An acquaintance who did three-and-a-half-years in Belmarsh told me that cancer patients on his wing weren’t getting their chemo on time, if at all. A friend who visits a women’s prison speaks of conditions that might have been computer designed to cause mental illness even in those without it when it when they went in.
But however blithely unconcerned recent administrations have been about inhumanity that makes Stephen King’s The Shawshank Redemption look a utopian facility on the outskirts of Oslo, the fault ultimately lies with us.
Politicians are indifferent because the media is indifferent, and the media is indifferent because the public is indifferent. There is no clickbait or electoral advantage in challenging the status quo in a brutalised country that appears to have concluded that imprisonment removes not just liberty, but supposedly inviolable human rights.
Grayling’s declaration of the intent to ban books for prisoners attracted infinitely more publicity than any of deaths, because it was so pantomime cretinous.

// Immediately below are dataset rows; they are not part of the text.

Lemma scenario_quartiles :
  exists q1 q3 : Q,
    quantile (1 # 4) v = Some q1 /\ quantile (3 # 4) v = Some q3
    /\ 0 <= q1 /\ q1 <= 75 # 2 /\ 125 # 2 <= q3 /\ q3 <= 100.
Proof.
  assert (Ne : s <> []).
  { intro E. pose proof scenario_s_length as L. rewrite E in L. discriminate. }
  destruct (interpolate_bounds (1 # 4) s) as (q1 & E1 & A1 & B1);
    [lra | lra | apply sort_sorted | exact Ne |].
  destruct (interpolate_bounds (3 # 4) s) as (q3 & E3 & A3 & B3);
    [lra | lra | apply sort_sorted | exact Ne |].
  rewrite scenario_s_length in A1, B1, A3, B3.
  change (Z.to_nat (Qfloor (inject_Z (Z.of_nat (102 - 1)) * (1 # 4)))) with 25%nat in A1, B1.
  change (Z.to_nat (Qfloor (inject_Z (Z.of_nat (102 - 1)) * (3 # 4)))) with 75%nat in A3, B3.
  change (Nat.min (25 + 1) (102 - 1)) with 26%nat in B1.
  change (Nat.min (75 + 1) (102 - 1)) with 76%nat in B3.
  rewrite scenario_s_nth in A1, B1, A3, B3 by lia.
  exists q1, q3. split; [exact E1|]. split; [exact E3|].
  pose proof (scenario_t_nth 24 ltac:(lia)).
  pose proof (scenario_t_low 25 ltac:(lia)).
  pose proof (scenario_t_high 74 ltac:(lia)).
  pose proof (scenario_t_nth 75 ltac:(lia)).
  repeat split; lra.
Qed.

Lemma scenario_count : outlier_count v = 2%nat.
Proof.
  destruct scenario_quartiles as (q1 & q3 & E1 & E3 & A1 & B1 & A3 & B3).
  unfold outlier_count, lower_cut, upper_cut. rewrite E1, E3. simpl fsub. simpl fadd.
  cbn [fmul flift2 fadd fsub].
  set (lo := q1 - (3 # 2) * (q3 - q1)). set (hi := q3 + (3 # 2) * (q3 - q1)).
  rewrite (filter_length_perm _ _ _ rows).
  assert (T : forall x, flt (Some x) (Some lo) || fgt (Some x) (Some hi) = true
                        <-> x < lo \/ hi < x).
  { intro x. unfold fgt, flt. now rewrite orb_true_iff, !Qltb_lt. }
  cbn [filter].
  rewrite (proj2 (T (-1000))) by (left; unfold lo; lra).
  rewrite (proj2 (T 1000)) by (right; unfold hi; lra).
  cbn [length]. do 2 f_equal.
  rewrite filter_none; [reflexivity|].
  intros y Hy. apply in_map_iff in Hy. destruct Hy as (x & <- & Hx).
  destruct (flt (Some x) (Some lo) || fgt (Some x) (Some hi)) eqn:E; [|reflexivity].
  exfalso. apply T in E.
  rewrite forallb_forall in range. specialize (range x Hx).
  apply andb_true_iff in range. destruct range as [R0 R1].
  rewrite Qle_bool_iff in R0, R1. unfold lo, hi in E. lra.
Qed.

End Scenario.

(** C6.  Scenario: a column [X] of 102 rows, the injected values -1000 and
    1000 and 100 values of [[0, 100]] in any row order, the 100 values spread
    over the range as a uniform sample is: at least 26 of them are at most
    37.5 and at least 26 are at least 62.5 (the quartiles of the uniform law
    are 25 and 75).  Then [count_outliers] reports exactly 2 outliers for
    [X]. *)
Theorem count_outliers_scenario (df : DataFrame) (v : list f64) (xs : list Q)
        (n : nat) :
  NoDup (keys df) -> In ("X"%string, NumCol v) df ->
  Permutation v (Some (-1000) :: Some 1000 :: map Some xs) ->
  length xs = 100%nat ->
  forallb (fun x => Qle_bool 0 x && Qle_bool x 100) xs = true ->
  (26 <= count_le (75 # 2) xs)%nat ->
  (26 <= count_ge (125 # 2) xs)%nat ->
  (In ("X"%string, n) (or_table (outlier_report df)) <-> n = 2%nat).
Proof.
  intros N I P L R Lo Hi.
  rewrite (outlier_table_entry df "X" v n N I).
  now rewrite (scenario_count xs v P L R Lo Hi).
Qed.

It should have been taken as a serious warning – a milder version of George Smiley’s observation, about late 1930s Bavaria, that when books are burned, people will also be burned.
People are living and dying, at their own hands and those of a system that belongs in the Hague, in conditions that constitute the most appalling scandal of this age.
Now he’s out, you would no more expect to hear another word on the matter from Stewart than you’d anticipate his failure to keep his promise damaging any leadership prospects.
He seems a relatively civilised guy, and no doubt had only good intentions. But the general tragedy among so many specific ones is that, however paved with those it may be, this road to hell stretches towards infinity. If we don’t give a damn about Anthony Robinson dying untended in his cell, crouched in excruciation until his last breath, this livid national stain will never begin to fade.